Depressão é transtorno traiçoeiro que transforma a vida num fardo difícil de suportar.
Mesmo antes do coronavírus, já era considerada “o mal do século”. Segundo a Organização Mundial da Saúde, a partir desta década, será a principal causa de absenteísmo, isto é, faltas no trabalho. Já o é, entre os que trabalham no mercado financeiro de São Paulo.
Parece paradoxal, porque a partir da Segunda Guerra centenas de milhões de pessoas tiveram acesso a alimentos de qualidade, serviços de saúde e níveis de conforto com os quais nossos antepassados não ousavam sonhar.
Embora a pobreza possa aumentar a prevalência de pessoas deprimidas nas sociedades, por que razões tantos que desfrutam de melhores condições financeiras desenvolvem um transtorno que lhes subtrai o prazer de viver?
Nas últimas décadas, a ênfase foi dada à biologia dos neurotransmissores, os sinais químicos que os neurônios trocam nas sinapses. A descrição das alterações na produção, na concentração e nas atividades desses mediadores envolvidos na fisiopatologia da doença levaram às sínteses de medicamentos antidepressivos para corrigir os desequilíbrios neuroquímicos associados a ela.
A despeito desses avanços, desarranjos na “química cerebral” não são suficientes para explicar o crescimento dessa prevalência na sociedade moderna. Sem invadir a seara dos especialistas, tomo a liberdade de enumerar dois dos fatores que talvez nos ajudem a entender.
A solução foi formar bandos. O agrupamento foi essencial à sobrevivência dos ancestrais do Homo sapiens, aqueles incapazes de organizar coalizões não deixaram descendentes. Desde então, a sensação de isolamento nos torna tão frágeis, que mal conseguimos suportar um sábado à noite, sozinhos, em casa.
Até a metade do século passado —um milionésimo de segundo em 6 milhões de anos— vivíamos em famílias numerosas que nasciam e se mantinham nos mesmos grupos, nas mesmas tribos ou em casas próximas, pelo resto da vida. De uma hora para outra, o progresso e a complexidade dos centros urbanos nos afastou uns dos outros. A solidão se tornou endêmica.
O segundo é a busca incessante da felicidade em ações, ambientes e relacionamentos que nos distanciam dela.
Desperdiçamos energia para adquirir status, bens, galgar posições sociais e exibir no Instagram e no Facebook fotos e comentários fúteis, para mostrar aos nossos seguidores como somos inteligentes, espirituosos, importantes e, sobretudo, felizes.
Superação, palavra insuportavelmente na moda, virou o mandamento supremo. Nada mais justifica a tristeza e o fracasso, a ordem é triunfar o tempo todo, para não sermos acusados de fracos, deprimidos e perdedores, portanto desprezíveis.

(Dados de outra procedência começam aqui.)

(* ===== verification/HandleRefine.v ===== *)
(** * The values read by the red tree

    An immutable handle on the heap shows a [Node]; each navigation call on it answers with a
    handle that shows what the function of [Handle] computes. *)

From stdpp Require Import gmap gmultiset.
From S2P Require Import Prelude SyntaxKind Green GreenFacts Sll SllFacts Red RedNav RedInv RedCalls RedSession RedTheorems RedPtr.
Import SyntaxKind Green GreenFacts Sll Red RedTree RedNav RedInv RedOps RedPath RedCalls RedSession RedQuirks RedTheorems RedPtr Handle.

Module HandleRefine.

#[local] Open Scope N_scope.

(** [q] is a live immutable handle of the green tree, offset and parents of [n]. *)
Fixpoint shows (h : Heap) (q : ptr) (n : Node) {struct n} : Prop :=
  match n with
  | mkNode g s a =>
      exists par i, lk h q = Some (mkInfo par i (negb (green_is_node g)) false g s) /\
      match a with
      | None => par = None
      | Some (pn, j) => i = j /\ exists p, par = Some p /\ shows h p pn
      end
  end.

Definition elem_shows (h : Heap) (e : SyntaxElement) (n : option Node) : Prop :=
  match e, n with
  | ELEM_NONE, None => True
  | ELEM_NODE q, Some n => is_node n = true /\ shows h q n
  | ELEM_TOKEN q, Some n => is_node n = false /\ shows h q n
  | _, _ => False
  end.

Definition opt_shows (h : Heap) (p : option ptr) (n : option Node) : Prop :=
  match p, n with None, None => True | Some q, Some n => shows h q n | _, _ => False end.

Lemma shows_info h q n : shows h q n -> exists c, lk h q = Some c /\ i_token c = negb (is_node n) /\ i_mutable c = false /\ i_green c = tree n /\ i_offset c = start n.
Proof. destruct n as [g s a]. intros (par & i & H & _). eexists. split; [exact H|]. done. Qed.

Lemma shows_grows h h' q n : grows h h' -> shows h q n -> shows h' q n.
Proof.
  intros Hg. revert q n. fix IH 2. intros q [g s a] (par & i & H & Ha). exists par, i. split; [by apply Hg|]. destruct a as [[pn j]|]; [|done].
  destruct Ha as (Hi & p & Hp & Hs). split; [done|]. exists p. split; [done|]. by apply IH.
Qed.

(** The cached offset of a child is its place after its parent's. *)
Lemma child_offset h O q c p pc o g : inv h O -> lk h q = Some c -> i_parent c = Some p -> lk h p = Some pc -> i_mutable c = false ->
  green_node_child (i_green pc) (i_index c) = Some (o, g) -> i_offset c = u32 (i_offset pc + o).
Proof.
  intros Hi Hq Hp Hpc Hm Hg. destruct (path_exists h O Hi p pc Hpc) as (r & pi & (rc & Hr & Hroot) & Hpath).
  destruct (path_offset h O Hi r rc pi p Hr Hroot Hpath) as (pc' & offp & Hpc' & Hatp & _ & Hoffp & _). rewrite Hpc in Hpc'. injection Hpc' as <-.
  assert (Hpq : at_path (lk h) r (pi ++ [i_index c]) q) by (by eapply at_down).
  destruct (path_offset h O Hi r rc _ q Hr Hroot Hpq) as (c' & offq & Hc' & Hatq & _ & Hoffq & _). rewrite Hq in Hc'. injection Hc' as <-.
  destruct (t_parent _ _ (inv_tree _ _ Hi) q c p Hq Hp) as (pc' & Hpc' & _ & Hmp & _). rewrite Hpc in Hpc'. injection Hpc' as <-.
  rewrite green_at_snoc, Hatp, Hg in Hatq. injection Hatq as <- _. rewrite Hoffq by done. by rewrite Hoffp by congruence.
Qed.

Lemma shows_child_shows h O p n pc i o g q : inv h O -> shows h p n -> lk h p = Some pc -> green_node_child (tree n) i = Some (o, g) ->
  shows_child h p i pc g q -> shows h q (child_node n i (o, g)).
Proof.
  intros Hi Hs Hpc Hg (o' & Hq). destruct (shows_info _ _ _ Hs) as (pc' & Hpc' & _ & Hm & Hgr & Hst). rewrite Hpc in Hpc'. injection Hpc' as <-.
  rewrite Hm in Hq. assert (Ho : o' = u32 (start n + o)).
  { rewrite <- Hst. eapply (child_offset h O q _ p pc o g Hi Hq); try done. cbn. by rewrite Hgr. }
  unfold child_node. cbn [fst snd shows]. exists (Some p), i. rewrite Ho in Hq. split; [exact Hq|]. split; [done|]. exists p. by split.
Qed.

(** ** Scans *)

Lemma children_from_lookup n i cs j : children_from n i cs !! j = child_node n (i + N.of_nat j) <$> cs !! j.
Proof.
  revert i j. induction cs as [|e cs IH]; intros i [|j]; cbn [children_from lookup list_lookup]; [done|done|by rewrite N.add_0_r|].
  rewrite IH. by replace (i + 1 + N.of_nat j) with (i + N.of_nat (S j)) by lia.
Qed.

Lemma child_or_token_lookup n i : child_or_token n i = children n !! N.to_nat i.
Proof.
  unfold child_or_token, children. rewrite children_from_lookup, N.add_0_l, N2Nat.id. unfold green_node_child. by rewrite nth_lookup.
Qed.

Definition found_node (n : Node) (x : option (N * (N * Green))) : option Node := (fun y => child_node n y.1 y.2) <$> x.

Lemma find_children_from f n i cs : List.find (fun e => f (tree e)) (children_from n i cs) = found_node n (find_from f i cs).
Proof. revert i. induction cs as [|[o g] cs IH]; intros i; [done|]. cbn. by destruct (f g). Qed.

Lemma drop_children_from n i j cs : drop j (children_from n i cs) = children_from n (i + N.of_nat j) (drop j cs).
Proof.
  revert i j. induction cs as [|e cs IH]; intros i [|j]; cbn [children_from drop]; [done|done|by rewrite N.add_0_r|].
  rewrite IH. by replace (i + 1 + N.of_nat j) with (i + N.of_nat (S j)) by lia.
Qed.

Lemma find_after f n i : List.find (fun e => f (tree e)) (drop (N.to_nat i) (children n)) = found_node n (find_next f i (tree n)).
Proof. unfold children, find_next. rewrite drop_children_from, N.add_0_l, N2Nat.id. apply find_children_from. Qed.

Lemma find_first f n : List.find (fun e => f (tree e)) (children n) = found_node n (find_next f 0 (tree n)).
Proof. rewrite <- find_after. by change (N.to_nat 0) with 0%nat; rewrite drop_0. Qed.

(** ** The calls *)

Section Calls.
Context (h : Heap) (O : gmultiset ptr) (Hi : inv h O).

(** What a call that reads [n] must answer. *)
Definition answers_elem (m : M SyntaxElement) (n : option Node) : Prop :=
  gives h O 2 m (fun e O' h' => O' = O ⊎ elem_ref e /\ elem_shows h' e n /\ grows h h').

Definition answers_node (m : M (option ptr)) (n : option Node) : Prop :=
  gives h O 2 m (fun p O' h' => O' = O ⊎ opt_ref p /\ opt_shows h' p n /\ grows h h').

Lemma wrap_answers q n i : shows h q n -> is_node n = true -> fits 2 h O -> answers_elem (wrap_child q i) (child_or_token n i).
Proof using Hi.
  intros Hs Hn Hf. destruct (shows_info _ _ _ Hs) as (c & Hc & Ht & Hm & Hg & Ho). rewrite Hn in Ht.
  eapply gives_mono; [exact (wrap_child_gives h O Hi q c i Hc Ht Hf)|done|]. intros e O' h' A (-> & He & Hgr & _). split; [done|]. split; [|done].
  unfold elem_at in He. rewrite Hg in He. unfold child_or_token. destruct (green_node_child (tree n) i) as [[o g]|] eqn:Eg; [|by subst e].
  destruct He as (x & -> & Hx). assert (Hx' : shows h' x (child_node n i (o, g))).
  { eapply (shows_child_shows h' _ q n c); [apply A|by eapply shows_grows|by apply Hgr|done|done]. }
  cbn [fmap option_fmap option_map elem_shows]. destruct (green_is_node g) eqn:En; cbn [elem_shows]; by split.
Qed.

Lemma node_at_answers q n f i : shows h q n -> is_node n = true -> (forall g, f g = true -> green_is_node g = true) -> fits 2 h O ->
  answers_node (node_at q (find_next f i (tree n))) (found_node n (find_next f i (tree n))).
Proof using Hi.
  intros Hs Hn Hfn Hf. destruct (shows_info _ _ _ Hs) as (c & Hc & Ht & Hm & Hg & Ho). rewrite Hn in Ht.
  assert (Hspec : forall j off g, find_next f i (tree n) = Some (j, (off, g)) -> green_node_child (tree n) j = Some (off, g) /\ f g = true).
  { intros j off g E. destruct (find_next_spec _ _ _ _ _ E) as (_ & H1 & H2 & _). by split. }
  eapply gives_mono; [apply (node_at_gives h O Hi q c _ Hc Ht Hf)|done|].
  - intros j off g E. rewrite Hg. destruct (Hspec _ _ _ E) as [H1 H2]. split; [done|]. by apply Hfn.
  - intros p O' h' A (-> & Hp & Hgr). split; [done|]. split; [|done]. unfold found_at in Hp.
    destruct (find_next f i (tree n)) as [[j [o g]]|] eqn:E; [|by subst p]. destruct Hp as (x & -> & Hx). destruct (Hspec _ _ _ eq_refl) as [H1 _]. cbn.
    eapply (shows_child_shows h' _ q n c); [apply A|by eapply shows_grows|by apply Hgr|done|done].
Qed.

(** The parent that a handle shows. *)
Lemma shows_above q n : shows h q n -> match above n with
  | None => exists c, lk h q = Some c /\ i_parent c = None
  | Some (par, i) => exists c p, lk h q = Some c /\ i_parent c = Some p /\ i_index c = i /\ shows h p par /\ is_node par = true
  end.
Proof using Hi.
  destruct n as [g s [[par i]|]]; cbn [shows above].
  - intros (pp & j & Hq & -> & p & -> & Hs). eexists _, p. split; [exact Hq|]. split; [done|]. split; [done|]. split; [done|].
    destruct (t_parent _ _ (inv_tree _ _ Hi) q _ p Hq eq_refl) as (pc & Hpc & Ht & _). destruct (shows_info _ _ _ Hs) as (pc' & Hpc' & Ht' & _).
    rewrite Hpc in Hpc'. injection Hpc' as <-. rewrite Ht in Ht'. symmetry in Ht'. by apply negb_false_iff in Ht'.
  - intros (pp & j & Hq & ->). eexists. split; [exact Hq|done].
Qed.

Lemma sibling_answers q n f : shows h q n -> (forall g, f g = true -> green_is_node g = true) -> fits 2 h O ->
  answers_node (let* c := cell_at q in
                match parent c with None => ret None | Some par => let* pc := cell_at par in node_at par (find_next f (index c + 1) (green pc)) end)%red
    (List.find (fun e => f (tree e)) (siblings_after n)).
Proof using Hi.
  intros Hs Hfn Hf. pose proof (shows_above q n Hs) as Ha. unfold siblings_after. destruct (above n) as [[par i]|].
  - destruct Ha as (c & p & Hc & Hp & <- & Hsp & Hn). destruct (shows_info _ _ _ Hsp) as (pc & Hpc & _ & _ & Hg & _).
    eapply gives_cell; [exact Hc|]. intros d Hd ->. cbn [i_parent i_index info] in *. rewrite Hp. eapply gives_cell; [exact Hpc|]. intros pd Hpd ->.
    cbn [i_green info] in Hg. rewrite Hg. replace (S (N.to_nat (index d))) with (N.to_nat (index d + 1)) by lia. rewrite find_after. by apply node_at_answers.
  - destruct Ha as (c & Hc & Hp). eapply gives_cell; [exact Hc|]. intros d Hd ->. cbn [i_parent info] in Hp. rewrite Hp. apply gives_ret; [done|].
    split; [cbn; by rewrite right_id_L by apply _|]. split; [done|by intros x].
Qed.

Lemma child_or_token_answers q n i : shows h q n -> is_node n = true -> fits 2 h O -> answers_elem (syntax_node_child_or_token q i) (child_or_token n i).
Proof using Hi.
  intros Hs Hn Hf. destruct (shows_info _ _ _ Hs) as (c & Hc & Ht & Hm & Hg & Ho). unfold syntax_node_child_or_token. eapply gives_cell; [exact Hc|].
  intros d Hd ->. cbn [i_green info] in Hg. destruct (green_node_num_children (green d) <=? i) eqn:E; [|by apply wrap_answers].
  apply gives_ret; [done|]. split; [by apply none_ref|]. split; [|by intros x]. unfold child_or_token. rewrite <- Hg, num_children_none by done. done.
Qed.

Lemma first_child_by_kind_answers q n k : shows h q n -> is_node n = true -> fits 2 h O ->
  answers_node (syntax_node_first_child_by_kind q k) (first_child_by_kind n k).
Proof using Hi.
  intros Hs Hn Hf. destruct (shows_info _ _ _ Hs) as (c & Hc & Ht & Hm & Hg & Ho). unfold syntax_node_first_child_by_kind. eapply gives_cell; [exact Hc|].
  intros d Hd ->. cbn [i_green info] in Hg. rewrite Hg. change (first_child_by_kind n k) with (List.find (fun e => node_of_kind k (tree e)) (children n)). rewrite find_first.
  apply node_at_answers; try done. by intros g [? _]%andb_true_iff.
Qed.

Lemma first_element_by_kind_answers q n k : shows h q n -> is_node n = true -> fits 2 h O ->
  answers_elem (syntax_node_first_child_or_token_by_kind q k) (first_child_or_token_by_kind n k).
Proof using Hi.
  intros Hs Hn Hf. destruct (shows_info _ _ _ Hs) as (c & Hc & Ht & Hm & Hg & Ho). unfold syntax_node_first_child_or_token_by_kind. eapply gives_cell; [exact Hc|].
  intros d Hd ->. cbn [i_green info] in Hg. rewrite Hg. change (first_child_or_token_by_kind n k) with (List.find (fun e => has_kind k (tree e)) (children n)). rewrite find_first.
  destruct (find_next (has_kind k) 0 (tree n)) as [[i [o g]]|] eqn:E; cbn [wrap_found].
  - destruct (find_next_spec _ _ _ _ _ E) as (_ & H1 & _). pose proof (wrap_answers q n i Hs Hn Hf) as H. unfold child_or_token in H. by rewrite H1 in H.
  - apply gives_ret; [done|]. split; [by apply none_ref|]. split; [done|by intros x].
Qed.

End Calls.

(** C17: An immutable handle is the value it shows: a child, the first child or element of a
    kind, and the next sibling, of any kind or of one, are answered on the heap by owned
    handles that show the values [Handle] computes, while every handle keeps what it shows;
    and the kind, the range and the text are read from the value. *)
Theorem handles_are_values h O q n i k : session h O -> shows h q n -> fits 2 h O ->
  (is_node n = true -> answers_elem h O (syntax_node_child_or_token q i) (child_or_token n i) /\
     answers_node h O (syntax_node_first_child_by_kind q k) (first_child_by_kind n k) /\
     answers_elem h O (syntax_node_first_child_or_token_by_kind q k) (first_child_or_token_by_kind n k)) /\
  answers_node h O (syntax_node_next_sibling q) (next_sibling n) /\
  answers_node h O (syntax_node_next_sibling_by_kind q k) (next_sibling_by_kind n k) /\
  syntax_node_kind q h = Ret (node_kind n, h) /\ syntax_node_text_range q h = Ret (node_range n, h) /\ syntax_token_text q h = Ret (text_of n, h).
Proof.
  intros Hi%session_inv Hs Hf. split; [intros Hn; split; [|split]; [by apply child_or_token_answers|by apply first_child_by_kind_answers|by apply first_element_by_kind_answers]|].
  split; [by apply (sibling_answers h O Hi q n green_is_node)|]. split; [apply (sibling_answers h O Hi q n (node_of_kind k)); try done; by intros g [? _]%andb_true_iff|].
  destruct (shows_info _ _ _ Hs) as (c & (d & Hd & ->)%lk_Some & Ht & Hm & Hg & Ho). cbn in Hm, Hg, Ho.
  unfold syntax_node_kind, syntax_node_text_range, syntax_token_text, node_abs_offset, bind. rewrite (cell_at_ok _ _ _ Hd). cbn [obind]. rewrite Hm.
  unfold ret. cbn [obind]. rewrite (cell_at_ok _ _ _ Hd). cbn [obind]. rewrite Hg, Ho. done.
Qed.

(** The root of the sample tree, immutable. *)
Definition fixed_heap : Heap := heap_after [CallRoot (mkTree sum_tree false)] empty_heap.

Lemma fixed_session : session fixed_heap {[+ 1 +]}.
Proof.
  assert (E : {[+ 1 +]} = ∅ ∖ ∅ ⊎ elem_ref (ELEM_NODE 1)) by multiset_solver. rewrite E.
  apply (session_call empty_heap ∅ (CallRoot (mkTree sum_tree false)) (ELEM_NODE 1)); [constructor|vm_compute; repeat split|small_room|vm_compute; reflexivity].
Qed.

Lemma handles_are_values_witness : exists q n h', syntax_node_first_child_by_kind 1 SK_BIN_EXPR fixed_heap = Ret (Some q, h') /\
  first_child_by_kind (tree_root sum_tree) SK_BIN_EXPR = Some n /\ shows h' q n /\ node_range n = mkRange 0 4.
Proof.
  destruct (handles_are_values fixed_heap _ 1 (tree_root sum_tree) 0 SK_BIN_EXPR fixed_session) as [H _].
  - eexists None, 0. split; [vm_compute; reflexivity|done].
  - unfold fits. vm_compute. reflexivity.
  - destruct (H eq_refl) as (_ & (p & h' & O' & E & _ & _ & Hs & _) & _). vm_compute in Hs. destruct p as [q|]; [|done].
    eexists q, _, h'. split; [exact E|]. split; [vm_compute; reflexivity|]. split; [exact Hs|vm_compute; reflexivity].
Defined.

End HandleRefine.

A expectativa de uma existência cor-de-rosa não estava no horizonte dos nossos antepassados, ocupados com o ganha-pão, as doenças, as guerras e as epidemias de fome.
A tecnologia que nos trouxe computadores, celulares e a internet foi a pá de cal. Entretidos com as telas dos telefones perdemos contato com os familiares e os amigos. O trabalho derrubou as fronteiras entre o escritório e a privacidade de nossas casas. Onde quer que estejamos, seremos bombardeados por mensagens de email, WhatsApp, Instagram, Twitter e o diabo que nos carregue.
A seleção natural não preparou o cérebro para lidar com tamanha variedade de estímulos e solicitações concomitantes. A incapacidade de atender à demanda gera sensação de incompetência, frustração e estresse.
A vida moderna se transformou numa engrenagem impiedosa que nos afasta dos valores essenciais à condição humana.
A dificuldade de lidar com a solidão é um enorme desafio nestes dias de distanciamento social. Manter o equilíbrio psicológico dentro de limites razoáveis, trancados em casa, amedrontados pelo vírus, longe das pessoas de quem gostamos, é privilégio de poucos.
A depressão e os transtornos de ansiedade deixarão sequelas mais duradouras do que a passagem do vírus.